ACTIVITY: Could you reproduce, from the records below, everything from the line with "Definition validate_item (item" down to the line with "guard truthy name", keeping both of those lines and changing nothing?

EXERCISE DATA:

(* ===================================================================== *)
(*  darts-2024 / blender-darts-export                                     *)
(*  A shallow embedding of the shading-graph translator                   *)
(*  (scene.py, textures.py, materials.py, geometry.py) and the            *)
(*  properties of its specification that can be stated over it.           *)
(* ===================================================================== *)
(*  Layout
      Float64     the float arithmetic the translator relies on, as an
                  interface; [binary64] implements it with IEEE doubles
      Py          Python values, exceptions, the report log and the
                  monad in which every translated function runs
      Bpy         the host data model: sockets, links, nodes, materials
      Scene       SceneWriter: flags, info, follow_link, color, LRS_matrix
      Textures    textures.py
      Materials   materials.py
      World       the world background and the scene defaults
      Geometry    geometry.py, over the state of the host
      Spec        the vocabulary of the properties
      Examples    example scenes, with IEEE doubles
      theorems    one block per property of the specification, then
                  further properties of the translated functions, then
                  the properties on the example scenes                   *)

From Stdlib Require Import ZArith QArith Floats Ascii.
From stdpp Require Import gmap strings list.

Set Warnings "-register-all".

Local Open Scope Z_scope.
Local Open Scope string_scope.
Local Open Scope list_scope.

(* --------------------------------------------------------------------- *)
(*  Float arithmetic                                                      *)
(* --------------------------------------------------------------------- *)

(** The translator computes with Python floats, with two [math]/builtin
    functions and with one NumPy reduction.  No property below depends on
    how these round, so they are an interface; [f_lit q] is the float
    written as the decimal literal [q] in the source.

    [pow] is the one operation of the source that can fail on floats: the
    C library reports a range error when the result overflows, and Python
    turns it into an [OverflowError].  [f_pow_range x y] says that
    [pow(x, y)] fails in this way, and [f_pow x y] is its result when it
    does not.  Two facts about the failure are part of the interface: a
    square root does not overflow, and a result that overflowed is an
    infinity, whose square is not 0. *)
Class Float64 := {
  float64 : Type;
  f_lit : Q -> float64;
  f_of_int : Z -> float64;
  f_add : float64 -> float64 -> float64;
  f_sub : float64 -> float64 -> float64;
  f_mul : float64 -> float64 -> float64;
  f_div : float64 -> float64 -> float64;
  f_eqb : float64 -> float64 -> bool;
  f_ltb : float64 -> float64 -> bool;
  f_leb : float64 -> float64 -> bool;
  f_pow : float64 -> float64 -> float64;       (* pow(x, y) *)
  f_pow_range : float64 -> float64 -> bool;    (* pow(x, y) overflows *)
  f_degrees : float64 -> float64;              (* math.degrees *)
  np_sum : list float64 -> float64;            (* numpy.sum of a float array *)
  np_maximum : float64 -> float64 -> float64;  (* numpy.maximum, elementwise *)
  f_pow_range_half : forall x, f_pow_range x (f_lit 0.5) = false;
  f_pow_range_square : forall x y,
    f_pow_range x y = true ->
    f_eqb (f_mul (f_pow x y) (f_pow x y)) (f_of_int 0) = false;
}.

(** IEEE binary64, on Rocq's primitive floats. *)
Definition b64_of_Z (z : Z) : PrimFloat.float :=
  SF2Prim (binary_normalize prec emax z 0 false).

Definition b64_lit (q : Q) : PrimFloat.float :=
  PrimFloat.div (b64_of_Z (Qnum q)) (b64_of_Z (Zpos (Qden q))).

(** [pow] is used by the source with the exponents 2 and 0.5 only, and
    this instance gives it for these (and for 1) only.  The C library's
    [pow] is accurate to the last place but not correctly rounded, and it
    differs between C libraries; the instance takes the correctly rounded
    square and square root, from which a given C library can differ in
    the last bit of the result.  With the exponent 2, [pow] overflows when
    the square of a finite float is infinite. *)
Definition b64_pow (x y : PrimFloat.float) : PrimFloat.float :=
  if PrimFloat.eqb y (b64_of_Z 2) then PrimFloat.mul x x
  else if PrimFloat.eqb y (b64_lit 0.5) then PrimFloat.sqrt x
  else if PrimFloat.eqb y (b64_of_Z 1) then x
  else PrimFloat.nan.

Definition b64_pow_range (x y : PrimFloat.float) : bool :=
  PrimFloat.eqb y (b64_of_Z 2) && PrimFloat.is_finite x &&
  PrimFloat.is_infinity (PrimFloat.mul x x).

--

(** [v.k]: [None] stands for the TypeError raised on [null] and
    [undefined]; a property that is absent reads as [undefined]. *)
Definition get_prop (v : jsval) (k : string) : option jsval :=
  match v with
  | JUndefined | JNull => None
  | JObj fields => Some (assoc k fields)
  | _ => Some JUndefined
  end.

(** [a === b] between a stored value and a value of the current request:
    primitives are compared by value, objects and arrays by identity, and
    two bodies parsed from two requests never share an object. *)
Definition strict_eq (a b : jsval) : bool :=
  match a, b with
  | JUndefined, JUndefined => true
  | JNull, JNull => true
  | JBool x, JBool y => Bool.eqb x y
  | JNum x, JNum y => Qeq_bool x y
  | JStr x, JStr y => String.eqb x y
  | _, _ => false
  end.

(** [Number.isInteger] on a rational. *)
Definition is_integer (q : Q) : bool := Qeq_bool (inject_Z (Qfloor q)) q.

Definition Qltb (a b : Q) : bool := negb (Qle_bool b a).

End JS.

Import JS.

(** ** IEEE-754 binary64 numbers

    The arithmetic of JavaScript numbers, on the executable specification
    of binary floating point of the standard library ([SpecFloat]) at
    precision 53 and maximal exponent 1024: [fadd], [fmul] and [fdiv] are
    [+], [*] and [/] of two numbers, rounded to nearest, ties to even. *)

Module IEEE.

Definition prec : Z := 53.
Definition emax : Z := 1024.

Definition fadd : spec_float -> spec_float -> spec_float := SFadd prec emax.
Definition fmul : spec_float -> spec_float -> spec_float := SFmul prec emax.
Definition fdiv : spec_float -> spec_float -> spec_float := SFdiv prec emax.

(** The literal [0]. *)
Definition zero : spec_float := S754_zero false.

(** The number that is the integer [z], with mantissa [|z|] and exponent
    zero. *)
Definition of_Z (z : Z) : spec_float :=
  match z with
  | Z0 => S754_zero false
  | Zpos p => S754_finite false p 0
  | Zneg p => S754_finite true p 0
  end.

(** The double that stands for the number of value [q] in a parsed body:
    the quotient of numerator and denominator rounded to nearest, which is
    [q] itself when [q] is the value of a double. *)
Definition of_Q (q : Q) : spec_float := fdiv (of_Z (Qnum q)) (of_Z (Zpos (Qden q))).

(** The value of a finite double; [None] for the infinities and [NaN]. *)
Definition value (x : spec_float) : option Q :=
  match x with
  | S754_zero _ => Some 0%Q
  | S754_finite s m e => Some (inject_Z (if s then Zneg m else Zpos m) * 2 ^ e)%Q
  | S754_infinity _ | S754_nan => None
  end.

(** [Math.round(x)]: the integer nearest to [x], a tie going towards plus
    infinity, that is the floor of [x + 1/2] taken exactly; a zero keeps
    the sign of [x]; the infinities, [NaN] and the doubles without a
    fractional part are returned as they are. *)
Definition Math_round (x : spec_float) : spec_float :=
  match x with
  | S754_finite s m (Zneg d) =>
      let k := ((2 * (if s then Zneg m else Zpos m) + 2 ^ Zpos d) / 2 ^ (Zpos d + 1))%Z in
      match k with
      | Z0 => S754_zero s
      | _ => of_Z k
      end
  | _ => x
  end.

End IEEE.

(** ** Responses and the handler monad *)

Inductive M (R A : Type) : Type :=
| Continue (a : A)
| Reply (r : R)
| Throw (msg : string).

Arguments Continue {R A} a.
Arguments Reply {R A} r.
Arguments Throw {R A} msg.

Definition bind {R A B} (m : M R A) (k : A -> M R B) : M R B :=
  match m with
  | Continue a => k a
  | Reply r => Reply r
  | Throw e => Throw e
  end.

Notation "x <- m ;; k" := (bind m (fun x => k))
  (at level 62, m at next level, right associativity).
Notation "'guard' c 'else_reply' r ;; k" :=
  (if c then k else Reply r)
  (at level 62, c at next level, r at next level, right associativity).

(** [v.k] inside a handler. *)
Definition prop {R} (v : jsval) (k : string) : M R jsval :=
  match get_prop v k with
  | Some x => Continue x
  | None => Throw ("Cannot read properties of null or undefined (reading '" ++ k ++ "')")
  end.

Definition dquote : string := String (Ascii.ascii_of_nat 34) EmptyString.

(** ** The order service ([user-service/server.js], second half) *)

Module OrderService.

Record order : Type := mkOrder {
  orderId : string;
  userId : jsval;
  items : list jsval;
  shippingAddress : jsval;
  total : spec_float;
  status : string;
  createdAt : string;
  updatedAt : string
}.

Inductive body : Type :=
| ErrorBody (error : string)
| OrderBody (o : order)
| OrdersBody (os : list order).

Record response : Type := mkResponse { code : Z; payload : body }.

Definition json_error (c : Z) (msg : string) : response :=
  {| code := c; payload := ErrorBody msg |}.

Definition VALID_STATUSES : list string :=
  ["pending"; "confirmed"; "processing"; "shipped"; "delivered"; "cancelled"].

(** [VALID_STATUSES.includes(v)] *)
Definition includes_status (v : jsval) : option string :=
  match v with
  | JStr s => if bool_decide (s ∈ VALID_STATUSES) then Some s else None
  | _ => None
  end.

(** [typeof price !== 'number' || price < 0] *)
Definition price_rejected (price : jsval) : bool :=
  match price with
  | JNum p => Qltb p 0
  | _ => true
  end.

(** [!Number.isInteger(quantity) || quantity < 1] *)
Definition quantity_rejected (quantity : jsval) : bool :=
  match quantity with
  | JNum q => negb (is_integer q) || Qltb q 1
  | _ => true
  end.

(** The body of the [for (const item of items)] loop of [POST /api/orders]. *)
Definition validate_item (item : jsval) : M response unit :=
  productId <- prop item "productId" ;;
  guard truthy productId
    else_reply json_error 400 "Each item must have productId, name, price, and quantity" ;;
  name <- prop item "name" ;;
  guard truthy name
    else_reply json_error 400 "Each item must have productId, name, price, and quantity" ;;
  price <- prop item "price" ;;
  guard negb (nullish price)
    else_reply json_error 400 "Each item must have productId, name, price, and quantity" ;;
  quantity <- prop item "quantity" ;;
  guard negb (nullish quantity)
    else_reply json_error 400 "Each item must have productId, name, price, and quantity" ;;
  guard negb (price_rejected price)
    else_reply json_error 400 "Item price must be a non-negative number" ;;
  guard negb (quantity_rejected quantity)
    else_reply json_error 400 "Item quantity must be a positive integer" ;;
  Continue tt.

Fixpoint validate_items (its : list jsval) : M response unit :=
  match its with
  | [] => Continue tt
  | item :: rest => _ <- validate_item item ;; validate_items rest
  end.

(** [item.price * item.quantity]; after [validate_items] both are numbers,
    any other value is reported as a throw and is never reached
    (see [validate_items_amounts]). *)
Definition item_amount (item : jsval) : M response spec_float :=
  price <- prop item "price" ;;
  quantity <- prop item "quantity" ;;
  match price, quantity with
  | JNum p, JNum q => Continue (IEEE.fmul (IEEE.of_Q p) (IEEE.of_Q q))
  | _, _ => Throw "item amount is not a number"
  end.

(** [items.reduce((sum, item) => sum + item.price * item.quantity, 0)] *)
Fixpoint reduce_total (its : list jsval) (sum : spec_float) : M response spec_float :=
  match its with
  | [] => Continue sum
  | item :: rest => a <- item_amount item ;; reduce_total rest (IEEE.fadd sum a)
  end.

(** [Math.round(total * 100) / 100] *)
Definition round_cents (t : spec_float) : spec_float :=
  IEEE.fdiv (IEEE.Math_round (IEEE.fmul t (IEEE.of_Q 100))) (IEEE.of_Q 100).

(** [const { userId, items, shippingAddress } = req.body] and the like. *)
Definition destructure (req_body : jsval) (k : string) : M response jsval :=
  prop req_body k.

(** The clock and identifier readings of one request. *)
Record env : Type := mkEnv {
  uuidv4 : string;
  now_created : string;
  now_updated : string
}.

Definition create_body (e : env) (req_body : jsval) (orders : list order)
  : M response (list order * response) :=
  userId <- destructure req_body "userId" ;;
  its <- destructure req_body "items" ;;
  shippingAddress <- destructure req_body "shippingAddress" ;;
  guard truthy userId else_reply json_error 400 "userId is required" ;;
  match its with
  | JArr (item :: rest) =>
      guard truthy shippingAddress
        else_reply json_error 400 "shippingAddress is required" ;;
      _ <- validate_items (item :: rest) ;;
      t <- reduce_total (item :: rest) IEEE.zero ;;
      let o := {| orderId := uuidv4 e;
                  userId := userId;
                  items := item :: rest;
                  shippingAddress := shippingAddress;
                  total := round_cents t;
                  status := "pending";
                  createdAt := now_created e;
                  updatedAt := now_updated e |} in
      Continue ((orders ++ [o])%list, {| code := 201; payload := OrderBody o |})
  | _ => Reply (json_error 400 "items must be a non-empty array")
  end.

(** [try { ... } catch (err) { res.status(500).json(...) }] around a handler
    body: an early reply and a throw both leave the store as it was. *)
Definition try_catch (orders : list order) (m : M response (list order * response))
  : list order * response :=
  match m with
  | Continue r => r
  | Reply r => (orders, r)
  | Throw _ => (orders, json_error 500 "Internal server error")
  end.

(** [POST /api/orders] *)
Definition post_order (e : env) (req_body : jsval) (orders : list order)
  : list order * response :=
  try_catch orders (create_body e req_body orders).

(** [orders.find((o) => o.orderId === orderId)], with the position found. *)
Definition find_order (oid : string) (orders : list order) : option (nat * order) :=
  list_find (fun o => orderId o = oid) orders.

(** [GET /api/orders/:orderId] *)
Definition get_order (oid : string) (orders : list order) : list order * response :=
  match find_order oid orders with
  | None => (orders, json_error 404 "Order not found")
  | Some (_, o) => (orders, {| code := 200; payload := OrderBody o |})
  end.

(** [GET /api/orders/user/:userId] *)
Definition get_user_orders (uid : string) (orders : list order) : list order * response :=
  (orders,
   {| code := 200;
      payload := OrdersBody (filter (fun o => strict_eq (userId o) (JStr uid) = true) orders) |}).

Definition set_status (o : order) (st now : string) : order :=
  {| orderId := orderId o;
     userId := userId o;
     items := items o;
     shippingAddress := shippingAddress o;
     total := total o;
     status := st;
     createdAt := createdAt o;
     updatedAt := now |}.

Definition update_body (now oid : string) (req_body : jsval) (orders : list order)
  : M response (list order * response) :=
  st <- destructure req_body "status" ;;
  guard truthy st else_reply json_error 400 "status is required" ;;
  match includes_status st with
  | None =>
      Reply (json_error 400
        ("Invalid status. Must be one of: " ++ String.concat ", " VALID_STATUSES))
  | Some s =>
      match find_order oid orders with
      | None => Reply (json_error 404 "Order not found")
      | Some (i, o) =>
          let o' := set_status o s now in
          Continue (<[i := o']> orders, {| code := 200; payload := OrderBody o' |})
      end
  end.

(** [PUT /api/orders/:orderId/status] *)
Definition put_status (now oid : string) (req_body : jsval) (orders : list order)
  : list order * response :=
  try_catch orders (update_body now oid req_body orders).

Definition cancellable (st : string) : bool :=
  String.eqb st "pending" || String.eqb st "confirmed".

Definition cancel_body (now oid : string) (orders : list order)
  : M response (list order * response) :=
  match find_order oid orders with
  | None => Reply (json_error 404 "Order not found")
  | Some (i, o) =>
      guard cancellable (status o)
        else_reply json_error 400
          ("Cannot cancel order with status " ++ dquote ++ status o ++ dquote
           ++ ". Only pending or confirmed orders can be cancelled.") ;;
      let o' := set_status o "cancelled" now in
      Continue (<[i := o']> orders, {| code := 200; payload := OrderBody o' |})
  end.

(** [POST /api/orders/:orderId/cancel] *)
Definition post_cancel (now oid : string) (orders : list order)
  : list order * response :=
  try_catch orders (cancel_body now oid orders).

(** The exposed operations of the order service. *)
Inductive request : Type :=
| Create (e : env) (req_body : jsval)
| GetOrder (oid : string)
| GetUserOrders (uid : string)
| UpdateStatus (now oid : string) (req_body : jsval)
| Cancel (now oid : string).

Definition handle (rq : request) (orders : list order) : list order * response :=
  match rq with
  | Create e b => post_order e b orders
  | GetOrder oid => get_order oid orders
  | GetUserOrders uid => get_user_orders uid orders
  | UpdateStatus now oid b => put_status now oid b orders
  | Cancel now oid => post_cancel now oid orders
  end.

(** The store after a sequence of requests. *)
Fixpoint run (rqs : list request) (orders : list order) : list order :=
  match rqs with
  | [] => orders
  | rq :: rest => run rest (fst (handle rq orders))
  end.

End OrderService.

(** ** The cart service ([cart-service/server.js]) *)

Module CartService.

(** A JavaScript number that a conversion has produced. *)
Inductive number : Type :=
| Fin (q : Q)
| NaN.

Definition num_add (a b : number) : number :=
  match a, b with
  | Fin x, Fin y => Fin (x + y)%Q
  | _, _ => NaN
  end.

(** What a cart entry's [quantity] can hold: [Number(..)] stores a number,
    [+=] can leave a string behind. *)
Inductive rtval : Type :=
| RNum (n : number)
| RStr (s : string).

--

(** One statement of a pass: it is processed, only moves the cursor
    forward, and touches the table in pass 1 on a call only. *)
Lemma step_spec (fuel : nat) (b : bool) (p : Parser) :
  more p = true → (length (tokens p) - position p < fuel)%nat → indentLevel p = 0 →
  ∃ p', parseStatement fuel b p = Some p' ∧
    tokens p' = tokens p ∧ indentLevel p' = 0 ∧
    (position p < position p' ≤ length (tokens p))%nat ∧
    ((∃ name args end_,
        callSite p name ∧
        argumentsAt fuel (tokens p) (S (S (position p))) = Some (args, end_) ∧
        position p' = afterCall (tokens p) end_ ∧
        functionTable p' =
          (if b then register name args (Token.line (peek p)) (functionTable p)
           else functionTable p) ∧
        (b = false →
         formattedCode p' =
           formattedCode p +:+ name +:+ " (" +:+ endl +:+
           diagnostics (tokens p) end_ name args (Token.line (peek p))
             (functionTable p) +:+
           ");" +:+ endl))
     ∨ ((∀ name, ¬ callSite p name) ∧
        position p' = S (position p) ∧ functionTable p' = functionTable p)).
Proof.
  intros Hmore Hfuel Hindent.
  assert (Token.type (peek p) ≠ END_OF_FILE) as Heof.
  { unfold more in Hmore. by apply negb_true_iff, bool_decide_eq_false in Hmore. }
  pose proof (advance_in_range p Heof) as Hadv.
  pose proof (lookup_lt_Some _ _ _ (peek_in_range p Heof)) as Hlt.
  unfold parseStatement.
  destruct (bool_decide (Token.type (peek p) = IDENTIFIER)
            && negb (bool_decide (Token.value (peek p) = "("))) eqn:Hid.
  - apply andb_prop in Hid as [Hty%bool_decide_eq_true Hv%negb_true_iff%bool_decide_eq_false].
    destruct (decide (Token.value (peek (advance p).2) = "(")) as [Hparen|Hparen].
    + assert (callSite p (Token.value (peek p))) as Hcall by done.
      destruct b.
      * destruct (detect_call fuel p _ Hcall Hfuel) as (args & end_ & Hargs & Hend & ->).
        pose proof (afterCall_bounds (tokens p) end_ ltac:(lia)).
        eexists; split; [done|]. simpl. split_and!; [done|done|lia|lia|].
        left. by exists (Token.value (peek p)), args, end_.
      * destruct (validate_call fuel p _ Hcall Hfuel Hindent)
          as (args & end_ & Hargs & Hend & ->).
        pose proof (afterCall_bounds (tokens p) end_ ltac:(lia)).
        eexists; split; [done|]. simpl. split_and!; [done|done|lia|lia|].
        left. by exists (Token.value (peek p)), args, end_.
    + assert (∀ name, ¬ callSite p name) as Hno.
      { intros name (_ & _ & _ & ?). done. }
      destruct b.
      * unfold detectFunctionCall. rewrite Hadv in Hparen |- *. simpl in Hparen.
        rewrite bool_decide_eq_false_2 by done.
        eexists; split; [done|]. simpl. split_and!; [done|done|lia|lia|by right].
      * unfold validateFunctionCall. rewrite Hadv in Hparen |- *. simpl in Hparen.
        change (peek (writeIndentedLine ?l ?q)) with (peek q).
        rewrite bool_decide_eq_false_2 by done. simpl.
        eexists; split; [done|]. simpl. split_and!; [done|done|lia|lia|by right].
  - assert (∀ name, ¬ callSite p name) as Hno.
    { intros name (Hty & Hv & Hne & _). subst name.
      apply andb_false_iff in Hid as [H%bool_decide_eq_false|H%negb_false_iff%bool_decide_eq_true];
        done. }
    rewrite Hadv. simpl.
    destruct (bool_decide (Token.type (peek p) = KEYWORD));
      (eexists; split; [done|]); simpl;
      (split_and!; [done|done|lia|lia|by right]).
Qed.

TASK SOLUTION:
Definition validate_item (item : jsval) : M response unit :=
  productId <- prop item "productId" ;;
  guard truthy productId
    else_reply json_error 400 "Each item must have productId, name, price, and quantity" ;;
  name <- prop item "name" ;;
  guard truthy name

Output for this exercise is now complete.